Shine Medical Technologies to Move to Janesville Later This Year

Shine Medical Technologies has for years planned to build a manufacturing facility in Janesville, WI, where it would produce a crucial medical isotope. Now the company says it will move its headquarters to that city later this year, as it prepares to make the plant a reality.

Shine is currently based in Monona, WI, about 40 miles northwest of Janesville.

In February, the Nuclear Regulatory Commission authorized the issuance of a construction permit to Shine for the Janesville plant. At that time, Katrina Pitas, Shine’s vice president of business development, shared with Xconomy the projected schedule for erecting and opening the 57,000-square-foot facility: break ground in 2017, produce test batches of isotopes there the following year, and go into full commercial production by 2019. The press release Shine put out on Wednesday announcing its plan to relocate to Janesville did not mention any changes to that timeline.

Shine’s plans for the Janesville plant revolve around producing molybdenum-99, which can be used to make technetium-99m, the most widely used radioisotope in medical diagnostic imaging. In the U.S., molybdenum-99 is used in about 20 million procedures each year, according to a 2015 report from World Nuclear News. The isotope has not been produced domestically since 1989, the Nuclear Regulatory Commission has said. Shine and other companies aim to change that because a potential shortage looms in 2018, when a key Canadian producer of the isotope is scheduled to shut down.

Wednesday’s announcement from Shine did not come as a major surprise, at least to those who have been tracking the company’s recent progress. When I first wrote about the race to resume domestic production of molybdenum-99 last year, Greg Piefer, the company’s founder and CEO, told me that “it’s in Shine’s best interests to get to Janesville sooner rather than later,” even if the manufacturing facility had not yet been constructed.

Shine says that all of its employees—25 as of February, though that figure is expected to increase to 60 by 2017—will work from Janesville following the relocation. The company estimates that once completed, its manufacturing center will employ 150.

The new Shine headquarters will be in downtown Janesville, about six miles north of the planned production facility. The company decided to build there in 2012.

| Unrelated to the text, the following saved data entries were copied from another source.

(* ===== verification/NetbiosQueue.v ===== *)
(** The entries of the name service in memory. NetbiosNs.v keeps them as a list
    of pointers with entries; here the same functions of src/netbios_ns.c walk
    and change the tail queue of compat/queue.h (Queue.v), whose elements are
    allocated and freed, and are shown to do the same. *)

From stdpp Require Import gmap.
From S2P Require Import Prelude Queue NetbiosUtils NetbiosNs.

#[local] Set Warnings "-clear-no-such-hyp".

Module NetbiosQueue.
Import Queue NetbiosUtils NetbiosNs.

(** The links and the entries they are part of; the head of the queue is in
    the structure of the name service, at the address 0. *)
Record heap := Heap { links_of : mem; entries : gmap Z netbios_ns_entry }.

Definition entry_at (hp : heap) (p : Z) : outcome netbios_ns_entry := checked (entries hp !! p).

(** [calloc], and [TAILQ_INSERT_HEAD]; [p] is the block that calloc gives. *)
Definition entry_add (hp : heap) (ip p : Z) : outcome heap :=
  let entry := NsEntry ip (replicate 16 0) (replicate 16 0) 0 (Z.lor 0 NS_ENTRY_FLAG_VALID_IP) 0 in
  let* m := TAILQ_INSERT_HEAD (<[Next p := Links None None]> (links_of hp)) 0 p in
  Done (Heap m (<[p := entry]> (entries hp))).

(** [TAILQ_FOREACH] that returns at the first match. *)
Fixpoint find_loop (fuel : nat) (hp : heap) (by_name : option bytes) (ip : Z) (iter : option Z) : outcome (option Z) :=
  match fuel, iter with
  | _, None => Done None
  | O, Some _ => Blocked
  | S fuel, Some p =>
      let* e := entry_at hp p in
      let* hit :=
        match by_name with
        | Some n =>
            if has_flag e NS_ENTRY_FLAG_VALID_NAME
            then strncmp_eq (Z.to_nat NETBIOS_NAME_LENGTH) n (name e) else Done false
        | None => Done (has_flag e NS_ENTRY_FLAG_VALID_IP && (address e =? ip))
        end in
      if hit : bool then Done (Some p)
      else let* n := TAILQ_NEXT (links_of hp) p in find_loop fuel hp by_name ip n
  end.
Definition entry_find (hp : heap) (by_name : option bytes) (ip : Z) : outcome (option Z) :=
  let* f := TAILQ_FIRST (links_of hp) 0 in find_loop (size (links_of hp)) hp by_name ip f.

(** [TAILQ_REMOVE] and [free]. *)
Definition entry_remove (hp : heap) (p : Z) : outcome heap :=
  let* m := TAILQ_REMOVE (links_of hp) 0 p in
  Done (Heap (delete (Next p) m) (delete p (entries hp))).

Fixpoint clear_loop (fuel : nat) (hp : heap) (entry : option Z) : outcome heap :=
  match fuel, entry with
  | _, None => Done hp
  | O, Some _ => Blocked
  | S fuel, Some p =>
      let* entry_next := TAILQ_NEXT (links_of hp) p in
      let* hp := entry_remove hp p in
      clear_loop fuel hp entry_next
  end.
Definition entry_clear (hp : heap) : outcome heap :=
  let* f := TAILQ_FIRST (links_of hp) 0 in clear_loop (size (links_of hp)) hp f.

(** The loop of the discovery thread; [log] is what the callbacks were told. *)
Fixpoint expire (fuel : nat) (now remove_timeout : Z) (hp : heap) (log : list callback) (entry : option Z)
    : outcome (heap * list callback) :=
  match fuel, entry with
  | _, None => Done (hp, log)
  | O, Some _ => Blocked
  | S fuel, Some p =>
      let* entry_next := TAILQ_NEXT (links_of hp) p in
      let* e := entry_at hp p in
      if now - last_time_seen e >? remove_timeout
      then
        let log := if has_flag e NS_ENTRY_FLAG_VALID_NAME then log ++ [OnEntryRemoved p e] else log in
        let* hp := entry_remove hp p in
        expire fuel now remove_timeout hp log entry_next
      else expire fuel now remove_timeout hp log entry_next
  end.
Definition expire_entries (now remove_timeout : Z) (hp : heap) (log : list callback) : outcome (heap * list callback) :=
  let* f := TAILQ_FIRST (links_of hp) 0 in expire (size (links_of hp)) now remove_timeout hp log f.

(** * The list in memory *)

(** The queue has the entries [q], each alive at its pointer. *)
Definition holds (hp : heap) (q : list (Z * netbios_ns_entry)) : Prop :=
  queue (links_of hp) 0 q.*1 /\ Forall (fun x => entries hp !! x.1 = Some x.2) q.

Lemma holds_size hp q : holds hp q -> (length q <= size (links_of hp))%nat.
Proof. intros [Hq _]. apply queue_size in Hq. by rewrite length_fmap in Hq. Qed.

Lemma holds_first hp q : holds hp q -> TAILQ_FIRST (links_of hp) 0 = Done (fst <$> head q).
Proof. intros [Hq _]. rewrite (queue_first _ _ _ Hq). by destruct q. Qed.

Lemma holds_next hp q1 p e q2 :
  holds hp (q1 ++ (p, e) :: q2) -> TAILQ_NEXT (links_of hp) p = Done (fst <$> head q2) /\ entry_at hp p = Done e.
Proof.
  intros [Hq He]. rewrite fmap_app in Hq. cbn in Hq. rewrite (queue_next _ _ _ _ _ Hq). split; [by destruct q2|].
  apply Forall_app in He as [_ [He _]%Forall_cons]. unfold entry_at. cbn in He. by rewrite He.
Qed.

Lemma remove_holds hp q1 p e q2 : holds hp (q1 ++ (p, e) :: q2) -> exists hp', entry_remove hp p = Done hp' /\ holds hp' (q1 ++ q2)
  /\ entries hp' = delete p (entries hp).
Proof.
  intros [Hq He]. rewrite fmap_app in Hq. cbn in Hq. pose proof Hq as (_ & _ & N1 & N2 & _)%queue_split.
  destruct (remove_ok _ _ _ _ _ Hq) as (m' & E & Hq' & _). unfold entry_remove. rewrite E. cbn [obind].
  eexists. split; [done|]. split; [|done]. split; cbn.
  - rewrite fmap_app. apply queue_free; [done|]. by intros [?|?]%elem_of_app.
  - rewrite Forall_forall in He. apply Forall_forall. intros [x ex] Hin. cbn. rewrite lookup_delete_ne.
    + apply (He (x, ex)). set_solver.
    + intros ->. apply elem_of_app in Hin as [Hin|Hin]; [apply N1|apply N2]; by apply (list_elem_of_fmap_2 fst _ (x, ex)).
Qed.

(** * The functions on it *)

Lemma add_holds hp q ip p :
  holds hp q -> entries hp !! p = None ->
  exists hp', entry_add hp ip p = Done hp'
    /\ holds hp' ((p, NsEntry ip (replicate 16 0) (replicate 16 0) 0 (Z.lor 0 NS_ENTRY_FLAG_VALID_IP) 0) :: q).
Proof.
  intros [Hq He] Hp.
  assert (Hpq : p ∉ q.*1).
  { intros ([x e] & -> & Hin)%list_elem_of_fmap. rewrite Forall_forall in He. apply He in Hin. cbn in *. congruence. }
  unfold entry_add. destruct (insert_head_ok (<[Next p := Links None None]> (links_of hp)) 0 q.*1 p) as (m' & E & Hq' & _).
  - eapply (queue_store _ _ _ (Next p)); [exact Hq|done|]. by rewrite next_in.
  - done.
  - rewrite lookup_insert_eq. eauto.
  - rewrite E. cbn [obind]. eexists. split; [reflexivity|]. split; [exact Hq'|]. cbn. apply Forall_cons. cbn.
    split; [apply lookup_insert_eq|]. rewrite Forall_forall in He. apply Forall_forall. intros [x e] Hin. cbn.
    rewrite lookup_insert_ne; [by apply (He (x, e))|]. intros ->. apply Hpq. by apply (list_elem_of_fmap_2 fst _ (x, e)).
Qed.

Lemma find_loop_eq fuel hp q1 q2 by_name ip :
  holds hp (q1 ++ q2) -> (length q2 <= fuel)%nat ->
  find_loop fuel hp by_name ip (fst <$> head q2) = let* r := entry_find_loop q2 by_name ip in Done (fst <$> r).
Proof.
  revert q1 q2. induction fuel as [|fuel IH]; intros q1 [|[p e] q2] Hh Hf; cbn in Hf; try lia; [done..|].
  destruct (holds_next _ _ _ _ _ Hh) as [Hn He]. cbn [find_loop entry_find_loop head fmap option_fmap option_map fst].
  rewrite He. cbn [obind]. destruct (match by_name with Some _ => _ | None => _ end) as [hit| |]; cbn [obind]; [|done..].
  destruct hit; [done|]. rewrite Hn. cbn [obind]. apply (IH (q1 ++ [(p, e)])); [by rewrite <- app_assoc|lia].
Qed.

Lemma find_eq hp q by_name ip : holds hp q ->
  entry_find hp by_name ip = let* r := entry_find_loop q by_name ip in Done (fst <$> r).
Proof.
  intros Hh. unfold entry_find. rewrite (holds_first _ _ Hh). cbn [obind].
  by apply (find_loop_eq _ _ [] q); [|apply holds_size].
Qed.

Lemma clear_loop_ok fuel hp q : holds hp q -> (length q <= fuel)%nat ->
  exists hp', clear_loop fuel hp (fst <$> head q) = Done hp' /\ holds hp' []
    /\ forall p, entries hp' !! p = if decide (p ∈ q.*1) then None else entries hp !! p.
Proof.
  revert hp q. induction fuel as [|fuel IH]; intros hp [|[p e] q] Hh Hf; cbn in Hf; try lia;
    try (exists hp; done).
  destruct (holds_next hp [] p e q Hh) as [Hn He]. destruct (remove_holds hp [] p e q Hh) as (hp1 & Er & Hh1 & Ed).
  cbn [clear_loop head fmap option_fmap option_map fst]. rewrite Hn. cbn [obind]. rewrite Er. cbn [obind].
  destruct (IH hp1 q Hh1 ltac:(lia)) as (hp' & E & ? & Hfree). exists hp'. split; [done|]. split; [done|].
  intros x. rewrite Hfree, Ed. assert (Hx : x ∈ ((p, e) :: q).*1 <-> x = p \/ x ∈ q.*1) by (rewrite fmap_cons; apply elem_of_cons).
  destruct (decide (x = p)) as [->|Hne]; [rewrite lookup_delete_eq|rewrite lookup_delete_ne by done];
    repeat case_decide; tauto.
Qed.

Lemma queue_remove_at q1 p e q2 :
  NoDup (q1 ++ (p, e) :: q2).*1 -> queue_remove (q1 ++ (p, e) :: q2) p = q1 ++ q2.
Proof.
  rewrite fmap_app. intros (_ & H1 & [H2 _]%NoDup_cons)%NoDup_app. unfold queue_remove.
  assert (Hk : forall q, p ∉ q.*1 -> List.filter (fun x : Z * netbios_ns_entry => negb (x.1 =? p)) q = q).
  { induction q as [|[x ex] q IH]; intros Hn; [done|]. rewrite fmap_cons in Hn. apply not_elem_of_cons in Hn as [Hx Hn].
    cbn. rewrite (proj2 (Z.eqb_neq x p)) by (cbn in Hx; congruence). cbn. by rewrite IH. }
  rewrite List.filter_app. cbn. rewrite Z.eqb_refl. cbn. rewrite !Hk; [done|done|].
  intros Hin. apply (H1 _ Hin), list_elem_of_here.
Qed.

Lemma expire_ok fuel now t hp log q1 q2 ns :
  holds hp (q1 ++ q2) -> (length q2 <= fuel)%nat -> entry_queue ns = q1 ++ q2 -> discover_log ns = log ->
  exists hp' log', expire fuel now t hp log (fst <$> head q2) = Done (hp', log')
    /\ holds hp' (entry_queue (expire_loop now t q2 ns)) /\ log' = discover_log (expire_loop now t q2 ns).
Proof.
  revert hp log q1 q2 ns. induction fuel as [|fuel IH]; intros hp log q1 [|[p e] q2] ns Hh Hf Hq Hlog; cbn in Hf; try lia;
    try (exists hp, log; cbn; by rewrite Hq).
  destruct (holds_next _ _ _ _ _ Hh) as [Hn He]. cbn [expire expire_loop head fmap option_fmap option_map fst].
  rewrite Hn. cbn [obind]. rewrite He. cbn [obind]. destruct (_ >? t).
  - destruct (remove_holds _ _ _ _ _ Hh) as (hp1 & -> & Hh1 & _). cbn [obind]. apply (IH hp1 _ q1); [done|lia| |].
    + pose proof Hh as [(Hd & _) _]. rewrite <- (queue_remove_at q1 p e q2 Hd), <- Hq. by destruct (has_flag e _).
    + destruct (has_flag e _); cbn; by rewrite Hlog.
  - apply (IH hp log (q1 ++ [(p, e)])); [by rewrite <- app_assoc|lia|by rewrite <- app_assoc|done].
Qed.

Lemma entry_clear_nil q : NoDup q.*1 -> entry_clear_loop q q = [].
Proof.
  induction q as [|[p e] q IH]; intros Hd; [done|]. cbn [entry_clear_loop].
  pose proof (queue_remove_at [] p e q Hd) as E. cbn [app] in E. rewrite E. apply IH. by apply NoDup_cons in Hd as [_ ?].
Qed.

(** C10. The list of entries is what the linked queue holds: looking an entry up,
    adding one, clearing the queue and expiring entries at the level of the
    pointers make no invalid access (none to freed memory either), find and
    tell the callbacks the same, and leave the queue that the functions on the
    list leave; clearing frees every entry, and no other. *)
Theorem entry_queue_refined hp ns :
  holds hp (entry_queue ns) ->
  (forall by_name ip, entry_find hp by_name ip = let* r := netbios_ns_entry_find ns by_name ip in Done (fst <$> r))
  /\ (forall ip p w w' ns' , entries hp !! p = None -> next_ptr ns = p -> netbios_ns_entry_add ns ip w = Done ((Some p, ns'), w') ->
       exists hp', entry_add hp ip p = Done hp' /\ holds hp' (entry_queue ns'))
  /\ (exists hp', entry_clear hp = Done hp' /\ holds hp' (entry_queue (netbios_ns_entry_clear ns))
       /\ forall p, entries hp' !! p = if decide (p ∈ (entry_queue ns).*1) then None else entries hp !! p)
  /\ (forall now t, exists hp', expire_entries now t hp (discover_log ns)
           = Done (hp', discover_log (expire_loop now t (entry_queue ns) ns))
       /\ holds hp' (entry_queue (expire_loop now t (entry_queue ns) ns))).
Proof.
  intros Hh. pose proof (holds_size _ _ Hh) as Hs. split; [|split; [|split]].
  - intros. by apply find_eq.
  - intros ip p w w' ns' Hp <- E. unfold netbios_ns_entry_add, World.flip in E.
    unfold mbind, World.io_bind in E. cbn [obind] in E. destruct (World.w_coin w (World.w_tick w)); [|done]. injection E as <- _. by apply add_holds.
  - unfold entry_clear, netbios_ns_entry_clear. rewrite (holds_first _ _ Hh). cbn [obind set_queue entry_queue].
    rewrite entry_clear_nil by apply Hh. by apply clear_loop_ok.
  - intros now t. unfold expire_entries. rewrite (holds_first _ _ Hh). cbn [obind].
    destruct (expire_ok (size (links_of hp)) now t hp (discover_log ns) [] (entry_queue ns) ns) as (hp' & log' & E & ? & ->); auto.
    by exists hp'.
Qed.

(** Three entries, two of them old: what expires, and what is left. *)
Definition an_entry (ip seen : Z) : netbios_ns_entry := NsEntry ip (replicate 16 65) (replicate 16 66) 32 3 seen.
Definition three : list (Z * netbios_ns_entry) := [(10, an_entry 1 5); (11, an_entry 2 90); (12, an_entry 3 7)].
Definition three_ns : netbios_ns := Ns 3 0 three [] (AbortCtx 0 0) 4 true 13 [].
Definition three_heap : heap :=
  Heap (list_to_map [(First 0, Links (Some 10) (Some (Next 12))); (Next 10, Links (Some 11) (Some (First 0)));
                     (Next 11, Links (Some 12) (Some (Next 10))); (Next 12, Links None (Some (Next 11)))])
       (list_to_map three).

Lemma three_holds : holds three_heap three.
Proof.
  split; [split; [apply (bool_decide_unpack _); vm_compute; exact I|]; vm_compute; repeat split|].
  repeat (apply Forall_cons; split; [vm_compute; reflexivity|]). by apply Forall_nil.
Qed.

Lemma entry_queue_refined_witness :
  exists hp', expire_entries 100 20 three_heap [] = Done (hp', [OnEntryRemoved 10 (an_entry 1 5); OnEntryRemoved 12 (an_entry 3 7)])
    /\ holds hp' [(11, an_entry 2 90)].
Proof.
  destruct (entry_queue_refined three_heap three_ns three_holds) as (_ & _ & _ & H). exact (H 100 20).
Defined.

End NetbiosQueue.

Janesville, which as of 2010 was Wisconsin’s 10th-largest city, has historically had a strong manufacturing sector. However, it has fallen on harder times recently; the most high-profile blow came in 2008, when General Motors (NYSE: GM) closed an assembly plant in Janesville where the company had been producing automobiles since 1923.

“The relationship between [Janesville] and Shine has always been a top priority, and now it’ll be home,” Piefer says, in a prepared statement. “We’re thrilled to be contributors [to] the revitalization of the downtown riverfront area.”

Janesville is also known for being the hometown of U.S. House Speaker Paul Ryan, who attended an event there in March that celebrated the issuance of the Nuclear Regulatory Commission construction permit to Shine.

The company’s move will mean parting ways with Phoenix Nuclear Labs, which developed the neutron-generating accelerator technology Shine plans to use to produce molybdenum-99. Piefer also founded Phoenix, in 2005, and the two companies have operated out of a shared facility in Monona. Phoenix could itself be on the move in the coming years, though it has said it expects to remain in the Madison, WI, area.